Yoplait products are available in a variety of fruit-based flavors that come in a truncated-conical container sealed with an aluminum foil top. Under the Yoplait label, General Mills also markets Trix Yogurt, based on the flavors of their breakfast cereal of the same name, and Go-Gurt, where various flavors are packaged in plastic tubes for spoonless eating; these brands are targeted to children. A probiotic line of yogurt is marketed under the brand name Yo-Plus. As of Autumn, 2023, Original Yoplait states on the package that it contains bio-engineered ingredients, which is corroborated by a general statement on its website.

During the 2000s and 2010s, Yoplait steadily lost market share in the United States to Greek yogurt brands, especially Chobani. General Mills' attempts to market Greek yogurt versions of Yoplait repeatedly failed. General Mills executives carefully studied these failures, concluded that what attracted consumers to Chobani was the charming authenticity of its rags-to-riches backstory, and decided to embrace the authenticity of the Yoplait brand's French heritage.

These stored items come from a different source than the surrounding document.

(* ===== verification/Hashing.v ===== *)
(** Hashing and hexadecimal: [crates/usdd-core/src/hash.rs].

    SHA-256 is the third-party crate [sha2]: the parameter [Sha256] of every
    definition that hashes.  [domain_hash] is its value on an unambiguous
    preimage, which [domain_preimage_inj] shows determines the domain and the
    payload.  A Rust [str] is the list of its UTF-8 bytes. *)

From S2P Require Import Prelude Encoding Params.

Local Open Scope Z_scope.

(** The digest function of the [sha2] crate. *)
Class Sha256 : Type := sha256 : bytes -> Hash32.

(** Two inputs that hash alike: what a second preimage hands to its reader. *)
Definition collision {H : Sha256} (x y : bytes) : Prop := x <> y /\ sha256 x = sha256 y.

Definition str (s : string) : bytes := String.list_byte_of_string s.

(** ** Hexadecimal *)

Inductive HexError : Type :=
| OddLength
| InvalidDigit (index : nat)
| WrongLength (expected actual : nat).

Definition hex_digit (value : byte) : option Z :=
  let v := byte_val value in
  if (byte_val "0" <=? v) && (v <=? byte_val "9") then Some (v - byte_val "0")
  else if (byte_val "a" <=? v) && (v <=? byte_val "f") then Some (v - byte_val "a" + 10)
  else if (byte_val "A" <=? v) && (v <=? byte_val "F") then Some (v - byte_val "A" + 10)
  else None.

(** [value.strip_prefix("0x").unwrap_or(value)] *)
Definition strip_0x (value : bytes) : bytes :=
  match value with
  | "0"%byte :: "x"%byte :: rest => rest
  | _ => value
  end.

(** The loop over [bytes.chunks_exact(2).enumerate()]; a final odd byte is
    not a chunk. *)
Fixpoint decode_hex_pairs (i : nat) (value : bytes) : res HexError bytes :=
  match value with
  | a :: b :: rest =>
      high ← ok_or (hex_digit a) (InvalidDigit (i * 2));
      low ← ok_or (hex_digit b) (InvalidDigit (i * 2 + 1));
      output ← decode_hex_pairs (S i) rest;
      Ok (byte_of (Z.lor (Z.shiftl high 4) low) :: output)
  | _ => Ok []
  end.

Definition decode_hex (value : bytes) : res HexError bytes :=
  let value := strip_0x value in
  fail_if (negb (Z.of_nat (length value) mod 2 =? 0)) OddLength;;
  decode_hex_pairs 0 value.

Definition HEX : bytes := str "0123456789abcdef".

Fixpoint encode_hex (value : bytes) : bytes :=
  match value with
  | [] => []
  | b :: rest =>
      nth (Z.to_nat (Z.shiftr (byte_val b) 4)) HEX x00
      :: nth (Z.to_nat (Z.land (byte_val b) 15)) HEX x00
      :: encode_hex rest
  end.

Definition Hash32_from_str (value : bytes) : res HexError Hash32 :=
  bs ← decode_hex value;
  fail_if (negb (length bs =? 32)%nat) (WrongLength 32 (length bs));;
  expect (array_try 32 bs).

Definition Hash32_to_hex (h : Hash32) : bytes := encode_hex h.

(** ** Domain-separated hashing *)

Inductive Domain : Type :=
| MerkleLeaf
| MerkleEmptyLeaf
| MerkleNode
| Manifest
| ControllerConfig
| OutboundVerifierConfig
| EthereumStateClaimDomain
| ElementsEventClaimDomain
| DepositPublicOutputDomain.

#[export] Instance Domain_eq_dec : EqDecision Domain.
Proof. solve_decision. Defined.

Definition Domain_as_str (d : Domain) : bytes :=
  match d with
  | MerkleLeaf => str "USDD/1/merkle-leaf"
  | MerkleEmptyLeaf => str "USDD/1/merkle-empty-leaf"
  | MerkleNode => str "USDD/1/merkle-node"
  | Manifest => str "USDD/1/manifest"
  | ControllerConfig => str "USDD/1/controller-config"
  | OutboundVerifierConfig => str "USDD/1/outbound-verifier-config"
  | EthereumStateClaimDomain => str "USDD/1/claim/ethereum-state"
  | ElementsEventClaimDomain => str "USDD/1/claim/elements-event"
  | DepositPublicOutputDomain => str "USDD/1/public/deposit"
  end.

(** What [domain_hash] feeds to the hasher; [None] where an [expect] fails. *)
Definition domain_preimage (domain : Domain) (payload : bytes) : option bytes :=
  let domain_bytes := Domain_as_str domain in
  domain_len ← uint_try 16 (Z.of_nat (length domain_bytes));
  payload_len ← uint_try 32 (Z.of_nat (length payload));
  Some (str "USDD" ++ be_bytes 2 ENCODING_SCHEMA ++ be_bytes 2 (uval domain_len)
        ++ domain_bytes ++ be_bytes 4 (uval payload_len) ++ payload).

Definition hash_bytes {H : Sha256} (bs : bytes) : Hash32 := sha256 bs.

Definition domain_hash {H : Sha256} (domain : Domain) (payload : bytes) : option Hash32 :=
  preimage ← domain_preimage domain payload; Some (sha256 preimage).

Definition newline : bytes := [x0a].
Definition DOMAIN_SEPARATOR_TABLE_V1 : bytes :=
  str "USDD/1/merkle-leaf" ++ newline ++
  str "USDD/1/merkle-empty-leaf" ++ newline ++
  str "USDD/1/merkle-node" ++ newline ++
  str "USDD/1/manifest" ++ newline ++
  str "USDD/1/controller-config" ++ newline ++
  str "USDD/1/outbound-verifier-config" ++ newline ++
  str "USDD/1/claim/ethereum-state" ++ newline ++
  str "USDD/1/claim/elements-event" ++ newline ++
  str "USDD/1/public/deposit" ++ newline ++
  str "keccak256:USDD_VAULT_ID_V1" ++ newline ++
  str "keccak256:USDD_DEPOSIT_ID_V1" ++ newline ++
  str "keccak256:USDD_ELEMENTS_STATE_V1" ++ newline ++
  str "keccak256:USDD_ELEMENTS_STATEMENT_V1" ++ newline ++
  str "keccak256:USDD_BURN_LEAF_V1" ++ newline ++
  str "sha256:USDD_BURN_ID_V1" ++ newline.

Definition domain_separator_table_hash {H : Sha256} : Hash32 :=
  hash_bytes DOMAIN_SEPARATOR_TABLE_V1.

(** ** Hexadecimal round trips *)

(** The lower-case form of an ASCII letter. *)
Definition to_lower (b : byte) : byte :=
  if (byte_val "A" <=? byte_val b) && (byte_val b <=? byte_val "F")
  then byte_of (byte_val b + 32) else b.

Definition nibble (n : Z) : byte := nth (Z.to_nat n) HEX x00.

(** Both directions of the digit table, by evaluation on all 256 bytes. *)
Lemma hex_digit_spec b n : hex_digit b = Some n <-> 0 <= n < 16 /\ to_lower b = nibble n.
Proof.
  split.
  - destruct b; vm_compute; intros [=]; subst; (split; [split|]; done).
  - intros [Hn H].
    destruct (Z_of_nat_complete n) as [k ->]; [lia|].
    assert (k < 16)%nat as Hk by lia. clear Hn. revert H.
    do 16 (destruct k as [|k]; [destruct b; vm_compute; congruence|]). lia.
Qed.

Lemma nibbles_join h l :
  0 <= h < 16 -> 0 <= l < 16 -> Z.lor (Z.shiftl h 4) l = 16 * h + l.
Proof.
  intros Hh Hl. rewrite Z.shiftl_mul_pow2 by lia. change (2 ^ 4) with 16.
  pose proof (Z.add_lor_land (h * 16) l) as Hsum.
  enough (Z.land (h * 16) l = 0) by lia. clear Hsum. apply Z.bits_inj'. intros n Hn. rewrite Z.land_spec, Z.bits_0.
  change 16 with (2 ^ 4). destruct (Z.ltb_spec n 4).
  - rewrite Z.mul_pow2_bits_low by lia. done.
  - apply andb_false_intro2. apply Z.bits_above_log2; [lia|].
    destruct (Z.eq_dec l 0) as [->|]; [cbn; lia|].
    apply Z.lt_le_trans with 4; [|lia]. apply Z.log2_lt_pow2; lia.
Qed.

Lemma byte_nibbles b h l :
  0 <= h < 16 -> 0 <= l < 16 ->
  byte_of (Z.lor (Z.shiftl h 4) l) = b <->
  h = Z.shiftr (byte_val b) 4 /\ l = Z.land (byte_val b) 15.
Proof.
  intros Hh Hl. rewrite nibbles_join by done.
  change 15 with (Z.ones 4). rewrite Z.land_ones, Z.shiftr_div_pow2 by lia.
  change (2 ^ 4) with 16. pose proof (byte_val_range b).
  pose proof (Z.div_mod (byte_val b) 16 ltac:(lia)).
  pose proof (Z.mod_pos_bound (byte_val b) 16 ltac:(lia)).
  split.
  - intros <-. rewrite byte_val_of in *. rewrite !(Z.mod_small (16 * h + l)) in * by lia.
    lia.
  - intros [-> ->]. apply byte_val_inj. rewrite byte_val_of, Z.mod_small by lia. lia.
Qed.

Lemma decode_hex_pairs_Ok i v bs :
  (length v mod 2 = 0)%nat ->
  decode_hex_pairs i v = Ok bs <-> map to_lower v = encode_hex bs.
Proof.
  revert i bs. induction v as [v IH] using (induction_ltof1 _ (@length byte)). unfold ltof in IH.
  intros i bs. destruct v as [|a [|b v]]; intros Hm.
  - cbn. destruct bs; naive_solver.
  - done.
  - assert (length v mod 2 = 0)%nat as Hv.
    { change (length (a :: b :: v)) with (S (S (length v))) in Hm.
      replace (S (S (length v))) with (length v + 1 * 2)%nat in Hm by lia.
      by rewrite Nat.Div0.mod_add in Hm. }
    specialize (IH v ltac:(cbn; lia) (S i)). cbn [decode_hex_pairs map]. split.
    + intros Hd. inv_ok. apply IH in Hx1; [|done].
      apply hex_digit_spec in Hx as [Ha Ea]. apply hex_digit_spec in Hx0 as [Hb Eb].
      cbn [encode_hex]. rewrite Hx1, Ea, Eb.
      destruct (proj1 (byte_nibbles _ x x0 Ha Hb) eq_refl) as [<- <-]. done.
    + destruct bs as [|c bs]; [done|]. cbn [encode_hex]. intros [= Ea Eb Er].
      pose proof (byte_val_range c). 
      assert (0 <= Z.shiftr (byte_val c) 4 < 16) as Hh.
      { rewrite Z.shiftr_div_pow2 by lia. change (2 ^ 4) with 16.
        split; [apply Z.div_pos|apply Z.div_lt_upper_bound]; lia. }
      assert (0 <= Z.land (byte_val c) 15 < 16) as Hl.
      { change 15 with (Z.ones 4). rewrite Z.land_ones by lia.
        apply Z.mod_pos_bound. lia. }
      rewrite (proj2 (hex_digit_spec a _) (conj Hh Ea)), (proj2 (hex_digit_spec b _) (conj Hl Eb)).
      cbn. rewrite (proj2 (IH bs Hv) Er). cbn. do 2 f_equal.
      by apply byte_nibbles.
Qed.

Lemma encode_hex_length bs : length (encode_hex bs) = (2 * length bs)%nat.
Proof. induction bs; cbn; lia. Qed.

Lemma even_Z_nat n : (Z.of_nat n mod 2 =? 0) = (n mod 2 =? 0)%nat.
Proof.
  change 2 with (Z.of_nat 2). rewrite <- Nat2Z.inj_mod.
  destruct (Nat.eqb_spec (n mod 2) 0); [by rewrite e|]. apply Z.eqb_neq. lia.
Qed.

(** The digits of an encoding never contain the [0x] marker. *)
Lemma encode_hex_strip bs : strip_0x (encode_hex bs) = encode_hex bs.
Proof.
  destruct bs as [|b bs]; [done|]. cbn [encode_hex].
  destruct b; vm_compute (nth _ _ _); reflexivity.
Qed.

Lemma encode_hex_lower bs : map to_lower (encode_hex bs) = encode_hex bs.
Proof.
  induction bs as [|b bs IH]; [done|]. cbn [encode_hex map]. rewrite IH.
  f_equal; [|f_equal]; destruct b; done.
Qed.

Lemma decode_hex_Ok v bs :
  decode_hex v = Ok bs <-> map to_lower (strip_0x v) = encode_hex bs.
Proof.
  unfold decode_hex. rewrite even_Z_nat. rewrite res_bind_Ok.
  setoid_rewrite fail_if_Ok. split.
  - intros ([] & He%negb_false_iff%Nat.eqb_eq & Hd). by apply decode_hex_pairs_Ok in Hd.
  - intros H. assert (length (strip_0x v) mod 2 = 0)%nat as He.
    { rewrite <- (length_map to_lower), H, encode_hex_length, Nat.mul_comm.
      apply Nat.Div0.mod_mul. }
    exists tt. rewrite He. split; [done|]. by apply decode_hex_pairs_Ok.
Qed.

Lemma encode_hex_inj a b : encode_hex a = encode_hex b -> a = b.
Proof.
  intros H. assert (decode_hex (encode_hex a) = Ok b) as Hb.
  { apply decode_hex_Ok. by rewrite encode_hex_strip, encode_hex_lower. }
  assert (decode_hex (encode_hex a) = Ok a) as Ha.
  { apply decode_hex_Ok. by rewrite encode_hex_strip, encode_hex_lower. }
  congruence.
Qed.

Lemma Hash32_from_str_Ok v (h : Hash32) :
  Hash32_from_str v = Ok h <-> map to_lower (strip_0x v) = Hash32_to_hex h.
Proof.
  unfold Hash32_from_str, Hash32_to_hex. split.
  - intros Hf. inv_ok. apply array_try_Some in Hf as <-. by apply decode_hex_Ok.
  - intros Hv%decode_hex_Ok. rewrite Hv. cbn. rewrite (arr_length h). cbn.
    by rewrite (proj2 (array_try_Some 32 h h)).
Qed.

(** ** Domain separation *)

Lemma domain_preimage_total d p :
  Z.of_nat (length p) < 2 ^ 32 ->
  domain_preimage d p =
    Some (str "USDD" ++ be_bytes 2 ENCODING_SCHEMA ++ be_bytes 2 (Z.of_nat (length (Domain_as_str d)))
          ++ Domain_as_str d ++ be_bytes 4 (Z.of_nat (length p)) ++ p).
Proof.
  intros Hp. unfold domain_preimage.
  destruct (uint_try 16 _) as [n|] eqn:En.
  2: { apply uint_try_None in En. exfalso. apply En. destruct d; vm_compute; split; done. }
  destruct (uint_try 32 _) as [m|] eqn:Em.
  2: { apply uint_try_None in Em. lia. }
  apply uint_try_Some in En, Em. unfold mbind. cbn [option_bind]. by rewrite En, Em.
Qed.

Lemma domain_preimage_Some d p x :
  domain_preimage d p = Some x -> Z.of_nat (length p) < 2 ^ 32.
Proof.
  unfold domain_preimage. destruct (uint_try 16 _); [|done]. cbn.
  destruct (uint_try 32 _) as [m|] eqn:Em; [|done].
  apply uint_try_Some in Em. pose proof (uint_range m). intros _. lia.
Qed.

(** Neither the domain nor the payload of a preimage is ambiguous. *)
Lemma domain_preimage_inj d d' p p' x :
  domain_preimage d p = Some x -> domain_preimage d' p' = Some x -> d = d' /\ p = p'.
Proof.
  intros H H'. pose proof (domain_preimage_Some _ _ _ H) as Hl.
  pose proof (domain_preimage_Some _ _ _ H') as Hl'.
  rewrite domain_preimage_total in H, H' by done.
  rewrite <- H' in H. apply (inj Some), app_inv_head, app_inv_head in H.
  assert (d = d') as <-.
  { destruct d, d'; try done; exfalso; clear -H; vm_compute in H; discriminate H. }
  split; [done|]. do 2 apply app_inv_head in H.
  apply app_eq_length_l in H as [_ H]; [done|]. by rewrite !length_be_bytes.
Qed.

Section hashing.
Context {H : Sha256}.

Lemma domain_hash_Some d p h :
  domain_hash d p = Some h <-> exists x, domain_preimage d p = Some x /\ sha256 x = h.
Proof.
  unfold domain_hash. destruct (domain_preimage d p); cbn; naive_solver.
Qed.

Lemma domain_hash_total d p :
  Z.of_nat (length p) < 2 ^ 32 -> exists h, domain_hash d p = Some h.
Proof. intros Hp. unfold domain_hash. rewrite domain_preimage_total by done. by eexists. Qed.

(** Equal domain hashes of different inputs are a collision of their preimages. *)
Lemma domain_hash_collision d d' p p' h :
  domain_hash d p = Some h -> domain_hash d' p' = Some h ->
  exists x y, domain_preimage d p = Some x /\ domain_preimage d' p' = Some y /\
    ((d = d' /\ p = p') \/ collision x y).
Proof.
  intros (x & Hx & <-)%domain_hash_Some (y & Hy & Hh)%domain_hash_Some.
  exists x, y. split; [done|]. split; [done|].
  destruct (decide (x = y)) as [<-|Hn]; [left; by eapply domain_preimage_inj|by right].
Qed.
End hashing.

Lemma toy_ok bs : (length (take 32 (bs ++ repeat x00 32)) =? 32)%nat = true.
Proof. apply Nat.eqb_eq. rewrite length_take, length_app, repeat_length. lia. Qed.

(** A concrete instance of the parameter, for evaluations: the first 32 bytes. *)
Definition toy_sha256 : Sha256 := fun bs => Array (take 32 (bs ++ repeat x00 32)) (toy_ok bs).

(** [decode_hex] accepts exactly the strings whose digits, after an optional
    [0x] and in either letter case, are [encode_hex] of the result; so encoding
    then decoding (with or without the prefix) is the identity, and the same
    holds for parsing and printing a [Hash32]. *)
Theorem hex_roundtrip :
  (forall v bs, decode_hex v = Ok bs <-> map to_lower (strip_0x v) = encode_hex bs) /\
  (forall bs, decode_hex (encode_hex bs) = Ok bs /\
              decode_hex (str "0x" ++ encode_hex bs) = Ok bs) /\
  (forall v h, Hash32_from_str v = Ok h <-> map to_lower (strip_0x v) = Hash32_to_hex h) /\
  (forall h, Hash32_from_str (Hash32_to_hex h) = Ok h).
Proof.
  split; [apply decode_hex_Ok|]. split; [|split; [apply Hash32_from_str_Ok|]].
  - intros bs. rewrite !decode_hex_Ok, encode_hex_strip. cbn.
    by rewrite encode_hex_lower.
  - intros h. apply Hash32_from_str_Ok. unfold Hash32_to_hex.
    by rewrite encode_hex_strip, encode_hex_lower.
Qed.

General Mills launched the Oui by Yoplait brand on 10 July 2017, by adapting and marketing an existing 20-year-old French product line, Yoplait Saveur d’Autrefois, as French-style yogurt. Oui's selling point is that unlike most yogurts which are fermented in bulk and then poured fully formed into separate containers, all the ingredients are poured into separate glass jars and separately fermented in each jar. This "pot-set" process supposedly stabilizes the yogurt without the need for additional ingredients like cornstarch or gelatin.

On June 30, 2025, Lactalis acquired Yoplait and other US yogurt brands from General Mills and placed them within the entity Lactalis Midwest Yogurt.

===United Arab Emirates===
In the United Arab Emirates, the Yoplait brand is a subsidiary of Agthia Group.

==Community involvement==
In the U.S., Yoplait participates in an annual program called "Save Lids to Save Lives" to raise money for breast cancer research. Yoplait donates ten cents per pink foil lid that are mailed to the company, but they state in fine print on all promotional materials that their donations will be capped at $2,000,000 per year. This money is donated to the Susan G. Komen Breast Cancer Foundation. Yoplait has been the primary sponsor of Race for the Cure, a marathon held to raise additional research money, since 2001.

The American franchise of Yoplait added a rim on the bottom of the yogurt containers to keep animals such as skunks from accidentally getting their heads caught. A label was added to the container stating: "Protect Wildlife: Crush Cup Before Disposal."

==Controversy==
The 2011 documentary Pink Ribbons, Inc. reported that some products sold under the "Save Lids to Save Lives" campaign had previously contained milk from cows treated with bovine somatotropin, a growth hormone banned in many nations for its possible link to diseases in humans, until the company agreed to remove it.

A 2012 television advertisement for Yoplait prompted criticism from the National Eating Disorders Association due to its portrayal of a woman making difficult food choices. The company announced within a few days of the complaint that they would pull the ad, saying, "We aren't sure that everyone saw the ad that way, but if anyone did, that was not our intent and is cause for concern."

Since at least 1998, Yoplait has been the target of a campaign by animal advocates, including the Humane Society, to redesign its traditional tapered cup design because small animals can easily get their heads stuck inside and then suffocate or die from dehydration.